A universidade brasileira e a república da mediocridade
Há um fato incômodo que o discurso oficial tenta esconder sob toneladas de retórica pedagógica: o Brasil fracassou em construir universidades de padrão internacional.
Enquanto países emergentes transformaram seus sistemas acadêmicos em centros de inovação científica, o Brasil permanece atolado em um modelo burocrático, politizado e protegido por privilégios corporativos.
Os números são brutais. Nenhuma universidade brasileira aparece entre as 200 melhores do mundo nos rankings mais respeitados. A melhor posição costuma ser ocupada pela Universidade de São Paulo, que figura apenas na faixa entre 200 e 250 no ranking do QS World University Rankings e em posições semelhantes no Times Higher Education.
Para um país que se pretende potência econômica e tecnológica, essa colocação é constrangedora.
O problema, porém, não é apenas estatístico. É estrutural.
A universidade pública brasileira foi capturada por duas distorções graves.
A primeira é a estabilidade absoluta do corpo docente. Professores ingressam por concurso - o que é correto - mas depois passam a desfrutar de uma blindagem quase vitalícia. Em muitos casos, desaparece qualquer forma efetiva de cobrança por produtividade científica.
Nas universidades líderes do mundo, professores são avaliados permanentemente. Publicações, impacto científico, captação de recursos e formação de novos pesquisadores são critérios objetivos de permanência.
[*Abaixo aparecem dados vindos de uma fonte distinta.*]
(* ===== verification/DoorInv.v ===== *)
(** * The door: what holds after any history

    The handlers of Door.v as steps, each run to its end before the next, interleaved with the round loop, which moves
    orders that were placed between the queues and the rounds in flight, drops them or brings them back.  In every state
    so reached order ids are unique and a draft's id is used by nothing else.  The server does more than that: its handlers
    run on threads of their own and [next_oid] is bumped without a lock, so two orders placed at once may share an id.

    Pending registrations: what one sweep of the resolver does to each of them, exactly. *)
From S2P Require Import Prelude Orders Batch Bytes Wire Telemetry Treasury Executions Door DoorSafety.

(** ** Steps that place no order *)

(** The ids of the orders reported placed. *)
Definition placed_oids (l : list door_event) : list Z := omap (λ e, match e with DPlaced _ o _ => Some (oid o) | _ => None end) l.
Definition reg_keys (d : door) : list bytes := map fst (d_regs d).

Definition aside (d d' : door) : Prop :=
  d_pending d' = d_pending d ∧ d_inflight d' = d_inflight d ∧ d_next_oid d' = d_next_oid d ∧ d_drafts d' ⊆ d_drafts d ∧
  placed_oids (d_log d') = placed_oids (d_log d) ∧ (NoDup (reg_keys d) → NoDup (reg_keys d')).
#[export] Instance aside_tr : Transition aside.
Proof.
  split; unfold aside; [done|]. intros a b c (-> & -> & -> & Hd & -> & Hr) (-> & -> & -> & Hd' & -> & Hr').
  split_and!; [done..| |done|naive_solver]. by etrans.
Qed.
Lemma quiet_aside d d' : quiet d d' → aside d d'.
Proof. unfold aside, reg_keys. intros (-> & -> & -> & -> & _ & _ & -> & ->). done. Qed.
Lemma rel_quiet_aside {A} (c : SE door A) : rel quiet c → rel aside c.
Proof. intros H d. apply quiet_aside, H. Qed.
Lemma aside_put f : (∀ d, aside d (f d)) → rel aside (se_put f).
Proof. apply rel_put. Qed.
Lemma aside_cancels f : rel aside (se_put (λ d, set_cancels (f d) d)).
Proof. by apply rel_put. Qed.
Lemma aside_expiry f : rel aside (se_put (set_expiry f)).
Proof. by apply rel_put. Qed.
Lemma aside_take m i : rel aside (se_put (set_drafts (delete (m, i)))).
Proof. apply rel_put. intros d. unfold aside. split_and!; try done. apply delete_subseteq. Qed.
Lemma aside_log l : placed_oids l = [] → rel aside (se_put (log_door l)).
Proof.
  intros Hl. apply rel_put. intros d. unfold aside. split_and!; try done. cbn. unfold placed_oids in *. rewrite omap_app, Hl. apply app_nil_r.
Qed.

Lemma reg_pop_keys pk l : NoDup (map fst l) → NoDup (map fst (reg_pop pk l)).
Proof. intros H. unfold reg_pop. eapply sublist_NoDup; [exact H|]. apply fmap_sublist, sublist_filter. Qed.
Lemma reg_set_keys pk f l : map fst (reg_set pk f l) = map fst l.
Proof. unfold reg_set. rewrite map_map. apply map_ext. intros [k e]. by case_decide. Qed.
Lemma aside_regs f : (∀ l, NoDup (map fst l) → NoDup (map fst (f l))) → rel aside (upd_regs f).
Proof. intros H. apply rel_put. intros d. unfold aside. split_and!; try done. apply H. Qed.
Lemma aside_reg_pop pk : rel aside (upd_regs (reg_pop pk)).
Proof. apply aside_regs. intros l. apply reg_pop_keys. Qed.
Lemma aside_reg_set pk f : rel aside (upd_regs (reg_set pk f)).
Proof. apply aside_regs. intros l. by rewrite reg_set_keys. Qed.
#[export] Hint Resolve rel_quiet_aside aside_cancels aside_expiry aside_take aside_reg_pop aside_reg_set : rel.

Section sides.
Context (worlds : nat → world) (ed25519 : bytes → bytes → bytes → bool) (commitment : bytes → bytes) (cfg : door_cfg).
Aqui, frequentemente, basta existir na folha de pagamento.
A segunda distorção é a captura ideológica e populista do sistema universitário.
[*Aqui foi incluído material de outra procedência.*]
(** The JIP-2 nodes with too few peers at the last sample. *)
Definition few_peers (min : Z) (s : sample) : gset string :=
  dom (filter (λ p : string * observation, ob_kind p.2 = Jip2 ∧
                match ob_peers p.2 with Some x => x <? min | None => true end = true) (s_nodes s)).

Record report := VerdictReport {
  vr_pass : bool; vr_samples : nat; vr_span : Z; vr_epoch_slots : Z; vr_slot_secs : Z;
  vr_one_head : one_head_report; vr_liveness : liveness_report; vr_finality : finality_report;
  vr_authoring : option authoring_report; vr_peers : option (gset string)
}.

(** The names of all nodes, each once. *)
Definition names_of (samples : list sample) : list string :=
  elements (⋃ (map (λ s, dom (s_nodes s)) samples) : gset string).

(** [verdict(samples, ...)]; [None] is the failing report on no samples. *)
Definition verdict (o : options) (all : list sample) : option report :=
  let samples := filter (λ s, s_nodes s ≠ ∅) all in
  match head samples, last samples with
  | Some s0, Some sl =>
      let E := or_default (or_else (op_epoch_slots o) (s_epoch_slots sl)) DEFAULT_EPOCH_SLOTS in
      let S := or_default (or_else (op_slot_secs o) (s_slot_secs sl)) DEFAULT_SLOT_SECS in
      let names := names_of samples in
      let span := s_t sl - s_t s0 in
      let kinds := values (foldl (λ k s, (ob_kind <$> s_nodes s) ∪ k) ∅ samples) in
      let oh := one_head E S kinds (map (λ s, (s, judge_sample (op_max_lag o) s)) samples) in
      let lv := liveness S span names samples in
      let fr := finality (op_finality o) S (or_default (op_final_stall_slots o) E) (lv_judged lv) names samples in
      let au := authoring E (op_require_authoring o) samples in
      let few := (λ m, few_peers m sl) <$> op_min_peers o in
      Some (VerdictReport
        (oh_pass oh && lv_pass lv && (fr_pass fr || negb (fr_judged fr)) &&
         match au with Some a => au_pass a | None => true end &&
         match few with Some f => bool_decide (f = ∅) | None => true end)
        (length samples) span E S oh lv fr au few)
  | _, _ => None
  end.
Definition passes (o : options) (samples : list sample) : bool :=
  match verdict o samples with Some r => vr_pass r | None => false end.

(** ** What one sample must show *)
Lemma size_le1 `{Countable A} (X : gset A) : (size X ≤ 1)%nat ↔ ∀ x y, x ∈ X → y ∈ X → x = y.
Proof.
  split.
  - intros Hs x y Hx Hy. destruct (decide (x = y)) as [|Hne]; [done|].
    assert (Hsub : {[x; y]} ⊆ X) by set_solver. apply subseteq_size in Hsub.
    rewrite size_union, !size_singleton in Hsub by set_solver. lia.
  - intros Heq. destruct (set_choose_or_empty X) as [[x Hx]|He]; [|rewrite He, size_empty; lia].
    assert (Hsub : X ⊆ {[x]}) by (intros y Hy; apply elem_of_singleton; by apply Heq).
    apply subseteq_size in Hsub. by rewrite size_singleton in Hsub.
Qed.

Lemma elem_of_values {A} (m : gmap string A) x : x ∈ values m ↔ ∃ n, m !! n = Some x.
Proof.
  unfold values. rewrite list_elem_of_fmap. split.
  - intros ([n y] & -> & Hn%elem_of_map_to_list). by exists n.
  - intros [n Hn]. exists (n, x). split; [done|]. by apply elem_of_map_to_list.
Qed.

Lemma distinct_le1 (m : gmap string bytes) :
  (distinct m ≤ 1)%nat ↔ ∀ n1 n2 h1 h2, m !! n1 = Some h1 → m !! n2 = Some h2 → h1 = h2.
Proof.
  unfold distinct. rewrite size_le1. setoid_rewrite elem_of_list_to_set. setoid_rewrite elem_of_values. naive_solver.
Qed.

Lemma foldl_max_ge l x : x ≤ foldl Z.max x l ∧ ∀ y, y ∈ l → y ≤ foldl Z.max x l.
Proof.
  revert x. induction l as [|y l IH]; intros x; cbn; [split; [lia|set_solver]|].
  destruct (IH (Z.max x y)) as [H1 H2]. split; [lia|]. intros z [->|Hz]%elem_of_cons; [lia|by apply H2].
Qed.
Lemma foldl_max_in l x : foldl Z.max x l = x ∨ foldl Z.max x l ∈ l.
Proof.
  revert x. induction l as [|y l IH]; intros x; cbn; [by left|].
  destruct (IH (Z.max x y)) as [H|H]; [|right; set_solver]. rewrite H. destruct (Z.max_spec x y) as [[_ ->]|[_ ->]]; [right|left]; set_solver.
Qed.
Lemma top_of_spec l : l ≠ [] → ∃ t, top_of l = Some t ∧ t ∈ l ∧ ∀ x, x ∈ l → x ≤ t.
Proof.
  destruct l as [|x l]; [done|]. intros _. exists (foldl Z.max x l). split; [done|].
  destruct (foldl_max_ge l x) as [H1 H2]. split.
  - destruct (foldl_max_in l x) as [->|H]; set_solver.
  - intros y [->|Hy]%elem_of_cons; [done|by apply H2].
Qed.

Lemma elem_of_heights l hs slot h :
  h ∈ default ∅ (foldl add_height hs l !! slot) ↔
  h ∈ default ∅ (hs !! slot) ∨ ∃ b, b ∈ l ∧ b_hash b = None ∧ b_height b = Some h ∧ b_slot b = slot.
Proof.
  revert hs. induction l as [|b l IH]; intros hs; cbn [foldl]; [set_solver|]. rewrite IH. clear IH.
  assert (E : h ∈ default ∅ (add_height hs b !! slot) ↔
            h ∈ default ∅ (hs !! slot) ∨ b_hash b = None ∧ b_height b = Some h ∧ b_slot b = slot).
  { unfold add_height. destruct (b_hash b), (b_height b) as [h'|]; try naive_solver.
    destruct (decide (b_slot b = slot)) as [->|Hne]; [rewrite lookup_insert_eq; cbn; set_solver|].
    rewrite lookup_insert_ne by done. naive_solver. }
  rewrite E. set_solver.
Qed.

Lemma dom_filter_empty {K A} `{Countable K} (P : K * A → Prop) `{!∀ x, Decision (P x)} (m : gmap K A) :
  dom (filter P m) = ∅ ↔ ∀ k a, m !! k = Some a → ¬ P (k, a).
Proof.
  rewrite dom_empty_iff_L, map_empty. setoid_rewrite map_lookup_filter_None.
  split; [intros Hm k a Hk; destruct (Hm k) as [?|Hp]; [congruence|by apply Hp]|].
  intros Hm k. destruct (m !! k) as [a|] eqn:E; [right|by left]. intros x [= <-]. by apply Hm.
Qed.

(** One head: every node is up, no best block trails another by more than the bound, every lined-up
    block was found and they are one block, and heads known by height agree where they share a slot. *)
Record one_head_at (max_lag : Z) (s : sample) : Prop := {
  oa_nodes : s_nodes s ≠ ∅;
  oa_up n o : s_nodes s !! n = Some o → is_Some (best_of o);
  oa_lag n1 n2 o1 o2 b1 b2 : s_nodes s !! n1 = Some o1 → s_nodes s !! n2 = Some o2 →
    best_of o1 = Some b1 → best_of o2 = Some b2 → b_slot b1 - b_slot b2 ≤ max_lag;
  oa_aligned n b : blocks_of (s_head s) !! n = Some b → is_Some b;
  oa_hash n1 n2 x1 x2 : blocks_of (s_head s) !! n1 = Some (Some x1) → blocks_of (s_head s) !! n2 = Some (Some x2) → x1.2 = x2.2;
  oa_height n1 n2 o1 o2 b1 b2 h1 h2 : s_nodes s !! n1 = Some o1 → s_nodes s !! n2 = Some o2 →
    best_of o1 = Some b1 → best_of o2 = Some b2 → b_hash b1 = None → b_hash b2 = None →
    b_height b1 = Some h1 → b_height b2 = Some h2 → b_slot b1 = b_slot b2 → h1 = h2
}.

Section one_sample.
Context (max_lag : Z) (s : sample).
Let up := omap best_of (s_nodes s).

Lemma up_lookup n b : up !! n = Some b ↔ ∃ o, s_nodes s !! n = Some o ∧ best_of o = Some b.
Proof. unfold up. rewrite lookup_omap, bind_Some. done. Qed.

Lemma diff_empty {A B} (m : gmap string A) (m' : gmap string B) :
  dom m ∖ dom m' = ∅ ↔ ∀ n a, m !! n = Some a → is_Some (m' !! n).
Proof.
  split.
  - intros H n a Hn. apply elem_of_dom. destruct (decide (n ∈ dom m')); [done|].
    assert (n ∈ dom m ∖ dom m') as Hin by (apply elem_of_difference; split; [by eapply elem_of_dom_2|done]). set_solver.
  - intros H. apply set_eq. intros n. split; [|set_solver]. intros [[a Hn]%elem_of_dom Hd]%elem_of_difference.
    destruct Hd. apply elem_of_dom. by eapply H.
Qed.

Lemma lag_empty :
  dom (filter (λ p : string * Z, max_lag < p.2) ((λ b, default 0 (top_of (map b_slot (values up))) - b_slot b) <$> up)) = ∅ ↔
  ∀ b1 b2, b1 ∈ values up → b2 ∈ values up → b_slot b1 - b_slot b2 ≤ max_lag.
Proof.
  rewrite dom_filter_empty. setoid_rewrite lookup_fmap. setoid_rewrite fmap_Some. cbn [snd]. split.
  - intros H b1 b2 H1 [n Hn]%elem_of_values.
    destruct (top_of_spec (map b_slot (values up))) as (t & Et & _ & Ht).
    { intros E%map_eq_nil. rewrite E in H1. set_solver. }
    specialize (H n _ (ex_intro _ b2 (conj Hn eq_refl))). rewrite Et in H. cbn in H.
    assert (b_slot b1 ≤ t); [|lia]. apply Ht, list_elem_of_fmap. eauto.
  - intros H n a (b & Hn & ->) Hlt.
    assert (Hb : b ∈ values up) by (apply elem_of_values; eauto).
    destruct (top_of_spec (map b_slot (values up))) as (t & Et & Hin & _).
    { intros E%map_eq_nil. rewrite E in Hb. set_solver. }
    rewrite Et in Hlt. cbn in Hlt. apply list_elem_of_fmap in Hin as (b' & -> & Hb'). specialize (H b' b Hb' Hb). lia.
Qed.

Lemma heights_empty :
  dom (filter (λ p : Z * gset Z, (1 < size p.2)%nat) (foldl add_height ∅ (values up))) = ∅ ↔
  ∀ b1 b2 h1 h2, b1 ∈ values up → b2 ∈ values up → b_hash b1 = None → b_hash b2 = None →
    b_height b1 = Some h1 → b_height b2 = Some h2 → b_slot b1 = b_slot b2 → h1 = h2.
Proof.
  rewrite dom_filter_empty. cbn [snd]. split.
  - intros H b1 b2 h1 h2 H1 H2 E1 E2 T1 T2 Es.
    assert (Hin : ∀ b h, b ∈ values up → b_hash b = None → b_height b = Some h →
              h ∈ default ∅ (foldl add_height ∅ (values up) !! b_slot b)) by (intros b h ???; apply elem_of_heights; right; exists b; done).
    pose proof (Hin _ _ H1 E1 T1) as I1. pose proof (Hin _ _ H2 E2 T2) as I2. rewrite <- Es in I2.
    destruct (foldl add_height ∅ (values up) !! b_slot b1) as [X|] eqn:EX; [|cbn in I1; set_solver].
    specialize (H _ _ EX). apply (proj1 (size_le1 X)); [lia|done..].
  - intros H slot X HX Hlt. assert (Hle : (size X ≤ 1)%nat); [|lia]. apply size_le1. intros h1 h2 Hh1 Hh2.
    assert (Hin : ∀ h, h ∈ X → ∃ b, b ∈ values up ∧ b_hash b = None ∧ b_height b = Some h ∧ b_slot b = slot).
    { intros h Hh. destruct (proj1 (elem_of_heights (values up) ∅ slot h)) as [?|?]; [by rewrite HX|set_solver|done]. }
    destruct (Hin _ Hh1) as (b1 & ? & ? & ? & ?), (Hin _ Hh2) as (b2 & ? & ? & ? & ?). eapply (H b1 b2); eauto; congruence.
Qed.
End one_sample.

(** A sample is judged one head exactly when it is: all nodes up, no best block more than [max_lag]
    slots behind another, one block at the common slot, one height at a shared slot. *)
Lemma judge_sample_one_head max_lag s : j_ok (judge_sample max_lag s) = true ↔ one_head_at max_lag s.
Proof.
  unfold judge_sample. cbn [j_ok].
  rewrite !andb_true_iff, !negb_true_iff, orb_false_iff, !bool_decide_eq_true, !bool_decide_eq_false, negb_false_iff, bool_decide_eq_true.
  rewrite Nat.ltb_ge, distinct_le1, !diff_empty. rewrite lag_empty, heights_empty.
  setoid_rewrite elem_of_values. setoid_rewrite (up_lookup s). unfold hashes_of. setoid_rewrite lookup_omap.
  split.
  - intros ((((Hne & Hup) & Hh & Ht) & Hal) & Hlag). split.
    + intros E. apply Hne. by rewrite E, omap_empty.
    + intros n o Ho. specialize (Hup n o Ho). by rewrite Ho in Hup.
    + intros. eapply Hlag; eauto.
    + intros n b Hb. specialize (Hal n b Hb). rewrite Hb in Hal. by destruct b, Hal.
    + intros n1 n2 x1 x2 H1 H2. apply (Hh n1 n2); [by rewrite H1|by rewrite H2].
    + intros. eapply (Ht b1 b2); eauto.
  - intros [H1 H2 H3 H4 H5 H6]. split_and!.
    + intros E. apply H1. apply map_empty. intros n. destruct (s_nodes s !! n) as [o|] eqn:Eo; [|done].
      destruct (H2 n o Eo) as [b Hb]. assert (omap best_of (s_nodes s) !! n = Some b) as Hn by (apply up_lookup; eauto). by rewrite E, lookup_empty in Hn.
    + intros n o Ho. rewrite Ho. by eapply H2.
    + intros n1 n2 h1 h2 (x1 & Hx1 & E1)%bind_Some (x2 & Hx2 & E2)%bind_Some.
      destruct x1 as [x1|], x2 as [x2|]; try done. injection E1 as <-. injection E2 as <-. by eapply H5.
    + intros b1 b2 h1 h2 (n1 & o1 & ? & ?) (n2 & o2 & ? & ?) ?????. by apply (H6 n1 n2 o1 o2 b1 b2).
    + intros n b Hb. rewrite Hb. destruct (H4 n b Hb) as [x ->]. by eexists.
    + intros b1 b2 (n1 & o1 & ? & ?) (n2 & o2 & ? & ?). by apply (H3 n1 n2 o1 o2).
Qed.

(** ** Episodes cover every run of samples that are not one head *)
Lemma tenths_bound n d e : 0 < d → tenths n d ≤ 10 * e → 20 * n ≤ (20 * e + 1) * d.
Proof.
  intros Hd. unfold tenths. pose proof (Z.div_mod (10 * n) d ltac:(lia)) as Hq. pose proof (Z.mod_pos_bound (10 * n) d Hd).
  set (q := 10 * n / d) in *. set (r := (10 * n) mod d) in *.
  destruct (2 * r <? d) eqn:E1; zbool; [intros; nia|]. destruct (d <? 2 * r) eqn:E2; zbool; [intros; nia|].
  destruct (Z.even q); intros; nia.
Qed.

Section runs.
Implicit Types (l : list (sample * judgement)) (cur : option episode).

Definition in_order (times : list Z) : Prop := ∀ i j a b, (i ≤ j)%nat → times !! i = Some a → times !! j = Some b → a ≤ b.
Definition bad_run l (i j : nat) : Prop := ∀ k x, (i ≤ k ≤ j)%nat → l !! k = Some x → j_ok x.2 = false.

Record covering l (eps : list episode) cur : Prop := {
  cv_run i j x y : (i ≤ j)%nat → l !! i = Some x → l !! j = Some y → bad_run l i j →
    ∃ e, (e ∈ eps ∨ cur = Some e) ∧ ep_start_t e ≤ s_t x.1 ∧ s_t y.1 ≤ ep_end_t e;
  cv_open i x : l !! i = Some x → bad_run l i (length l) → ∃ e, cur = Some e ∧ ep_start_t e ≤ s_t x.1;
  cv_last e : cur = Some e → ∃ i x, l !! i = Some x ∧ ep_end_t e = s_t x.1 ∧ ep_start_t e ≤ s_t x.1
}.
Durante décadas, governos transformaram a expansão do ensino superior em propaganda política. Criaram-se campi, cursos e estruturas administrativas para inflar estatísticas educacionais. O resultado foi previsível: multiplicaram-se prédios e cargos, mas não necessariamente centros de excelência científica.
A lógica deixou de ser produzir ciência relevante. Passou a ser alimentar narrativas eleitorais.
O país produz diplomas. Mas produz pouca inovação.
Enquanto universidades asiáticas avançam com velocidade impressionante, investindo em ciência aplicada, tecnologia e inteligência artificial, o Brasil continua debatendo assembleias estudantis, disputas ideológicas e burocracias internas.
Não se trata de negar que existam pesquisadores brilhantes no país. Eles existem - e muitos trabalham heroicamente apesar do sistema.
Mas o modelo institucional está desenhado para preservar a mediocridade, não para premiar excelência, em que pese, muitos acadêmicos superam o que aprenderam na Universidade – justiça seja feita.
E aqui cabe um esclarecimento pessoal.
O signatário deste artigo não é universitário. Não possui títulos acadêmicos pendurados na parede. Mas aprendeu muito cedo que conhecimento não nasce apenas dentro de salas de aula. Ele se constrói na curiosidade intelectual, na leitura obstinada e na busca permanente por informação.
Ao longo da vida, aprendi a procurar conhecimento por onde passei - em livros, jornais, debates públicos e, sobretudo, nas fascinantes notícias científicas que revelam diariamente o avanço da humanidade.
Talvez por isso a decadência do ensino superior brasileiro seja ainda mais revoltante.
A universidade deveria ser o farol do pensamento crítico, da ciência e da inovação. No Brasil, em muitos casos, transformou-se em uma estrutura pesada, burocrática e frequentemente autorreferente.